Structural Differences Worth Knowing About
Some people have a breast shape that develops differently from the typical round form, and this can make breasts appear flatter or smaller than expected. Two conditions are worth mentioning because they’re often unrecognized.
Tubular Breasts
Tubular (sometimes called tuberous) breasts have a narrow base and a shape that’s more cylindrical, oval, or triangular rather than round. Other features can include a wide gap between the breasts (more than about 1.5 inches), large areolas relative to breast size, downward-pointing nipples, and noticeable asymmetry. This is a developmental variation that occurs during puberty and affects the way breast tissue expands. It’s not caused by anything you did or didn’t do. Tubular breasts are more common than most people realize, partly because the condition exists on a spectrum from mild to pronounced.
Poland Syndrome
Poland syndrome is a rare congenital condition, occurring in roughly 1 in 10,000 to 100,000 births, where the chest muscle on one side is underdeveloped or absent. Because the pectoral muscle is missing or smaller, the breast on that side typically appears noticeably flatter or smaller than the other. It’s usually present from birth and affects one side of the body only.
Breast hypoplasia, a general term for underdeveloped breasts, can also result from chest injuries or surgeries during childhood that damage the developing breast tissue.
What You Can Actually Do
If your breasts are small because of genetics or body composition, no food, supplement, or exercise will significantly change their size.
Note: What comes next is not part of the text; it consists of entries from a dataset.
(** C5, as amended.  [stop_current_speech] acts only while a playback is
    in progress on an available engine.  Then, when [engine.stop()]
    returns, the queue is empty after the call whatever the worker does
    meanwhile, and [is_busy] answers [False] provided the worker has not
    taken up another utterance and marked itself speaking while the call
    ran; in particular with the worker standing still the playback is
    halted, all queued utterances are discarded and the engine is idle.
    When [engine.stop()] raises, or when no playback is in progress, the
    call changes nothing, whatever is queued. *)
Theorem interrupt_contract (q : list str) (halt : bool) :
  (forall w,
      speech_queue
        (fst (stop_current_speech (Returned w)
                {| engine := true; speech_queue := q; is_speaking := true;
                   stop_speaking := halt |})) = []) /\
  (forall w,
      restarted w = false \/
      taken_up w {| engine := true; speech_queue := q; is_speaking := true;
                    stop_speaking := halt |} = [] ->
      is_busy
        (fst (stop_current_speech (Returned w)
                {| engine := true; speech_queue := q; is_speaking := true;
                   stop_speaking := halt |})) = false) /\
  stop_current_speech (Returned quiet)
    {| engine := true; speech_queue := q; is_speaking := true;
       stop_speaking := halt |}
  = ({| engine := true; speech_queue := []; is_speaking := false;
        stop_speaking := halt |},
     [[0x1F507%N] ++ lit " Speech interrupted"]) /\
  (forall msg,
      stop_current_speech (Raised msg)
        {| engine := true; speech_queue := q; is_speaking := true;
           stop_speaking := halt |}
      = ({| engine := true; speech_queue := q; is_speaking := true;
            stop_speaking := halt |},
         [[0x274C%N] ++ lit " Error stopping speech: " ++ msg])) /\
  (forall b e,
      stop_current_speech b
        {| engine := e; speech_queue := q; is_speaking := false;
           stop_speaking := halt |}
      = ({| engine := e; speech_queue := q; is_speaking := false;
            stop_speaking := halt |}, [])) /\
  (forall e,
      is_busy {| engine := e; speech_queue := q; is_speaking := false;
                 stop_speaking := halt |}
      = negb (match q with [] => true | _ => false end)).
Proof.
  split; [reflexivity |].
  split.
  { intros w H. unfold stop_current_speech, is_busy.
    cbn [engine is_speaking andb fst speech_queue].
    destruct H as [H | H]; rewrite H; [reflexivity |].
    now rewrite andb_false_r. }
  split; [reflexivity |].
  split; [reflexivity |].
  split; [| reflexivity].
  intros b e. unfold stop_current_speech. simpl.
  now rewrite andb_false_r.
Qed.

(** C5 as stated fails: with no playback in progress and one utterance
    queued, [stop_current_speech] leaves the utterance where it is and
    [is_busy] still answers [True].  And during a playback, a worker that
    takes up the next utterance while the call runs leaves the engine
    busy after it. *)
Lemma interrupt_counterexample :
  stop_current_speech (Returned quiet)
    {| engine := true; speech_queue := [lit "hello"]; is_speaking := false;
       stop_speaking := false |}
  = ({| engine := true; speech_queue := [lit "hello"]; is_speaking := false;
        stop_speaking := false |}, []) /\
  is_busy {| engine := true; speech_queue := [lit "hello"];
             is_speaking := false; stop_speaking := false |} = true /\
  is_busy
    (fst (stop_current_speech
            (Returned {| taken := 1; restarted := true |})
            {| engine := true; speech_queue := [lit "next"];
               is_speaking := true; stop_speaking := false |})) = true.
Proof. repeat split. Qed.

(** What [speak] queues.  [speak] puts on the queue the text sanitized by
    [_clean_text_for_speech], and the worker hands a queued item to the
    engine as it is.  The sanitized text has no character of the class of
    [emoji_pattern], none of the symbols % & @ # $ and the euro, pound and
    rupee signs, and is a sequence of words separated by single spaces;
    ["50%"] becomes ["50 percent"] and 25 followed by the degree sign and C
    becomes ["25 degrees Celsius"]. *)
Lemma speak_enqueues_sanitized (text : str) :
  (forall interrupt b t,
      speech_queue (fst (speak text interrupt b t))
      = if engine t && negb (is_empty text || is_empty (strip text))
        then speech_queue
               (if interrupt then fst (stop_current_speech b t) else t)
             ++ [_clean_text_for_speech text]
        else speech_queue t) /\
  (forall say item rest busy,
      snd (speech_worker_body say
             {| engine := true; speech_queue := item :: rest;
                is_speaking := busy; stop_speaking := false |})
      = if is_empty item then None else Some item) /\
  forallb not_in_pattern (_clean_text_for_speech text) = true /\
  (forall c, In c spelled_symbols ->
             forallb (other_than c) (_clean_text_for_speech text) = true) /\
  (exists ws,
      _clean_text_for_speech text = join (lit " ") ws /\
      forallb word ws = true) /\
  _clean_text_for_speech (lit "50%") = lit "50 percent" /\
  _clean_text_for_speech (lit "25" ++ [0xB0%N; 67%N])
  = lit "25 degrees Celsius".
Proof.
  split; [intros; apply speak_queue |].
  split.
  { intros say item rest busy. unfold speech_worker_body. simpl.
    destruct item; simpl; [reflexivity |]. destruct say; reflexivity. }
  split; [apply clean_pattern_clear |].
  split; [intros c Hc; now apply clean_spelled_symbols |].
  split; [apply clean_is_joined_words |].
  split; reflexivity.
Qed.

(** C9, at the input on which the code fails it.  [emoji_pattern] stops
    at U+1F251 and lists no block above U+1F6FF, so the robot face U+1F916
    is no character of it: [speak] of the robot face followed by [" hi"]
    puts the text on the queue with the emoji still in it, and the worker
    hands exactly that text to the engine. *)
Theorem robot_face_is_queued :
  emoji_pattern 0x1F916 = false /\
  _clean_text_for_speech ([0x1F916%N] ++ lit " hi")
  = [0x1F916%N] ++ lit " hi" /\
  speech_queue
    (fst (speak ([0x1F916%N] ++ lit " hi") false (Returned quiet)
            {| engine := true; speech_queue := []; is_speaking := false;
               stop_speaking := false |}))
  = [[0x1F916%N] ++ lit " hi"] /\
  snd (speech_worker_body (Returned tt)
         {| engine := true; speech_queue := [[0x1F916%N] ++ lit " hi"];
            is_speaking := false; stop_speaking := false |})
  = Some ([0x1F916%N] ++ lit " hi").
Proof. repeat split. Qed.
Products marketed as “breast enhancement” creams or pills have no credible evidence behind them. The only reliable way to increase breast size permanently is surgical augmentation.
That said, a few things can make a visible difference without surgery. A well-fitted bra with padding or push-up structure changes the outward appearance significantly. Gaining weight, if you’re underweight, may add some volume since breasts gain fat along with the rest of your body. Chest exercises won’t grow your breasts, but strengthening the pectoral muscles can lift the chest wall slightly and create a bit more projection.
If you suspect a hormonal issue, particularly if you experienced very little breast development during puberty, had a late or absent period, or notice other signs of hormonal imbalance, blood work can identify whether your estrogen levels are in the expected range. Hormone therapy can support breast development in cases where a deficiency is confirmed. For structural conditions like tubular breasts or Poland syndrome, reconstructive surgery is an option that some people pursue, though it’s entirely a personal choice.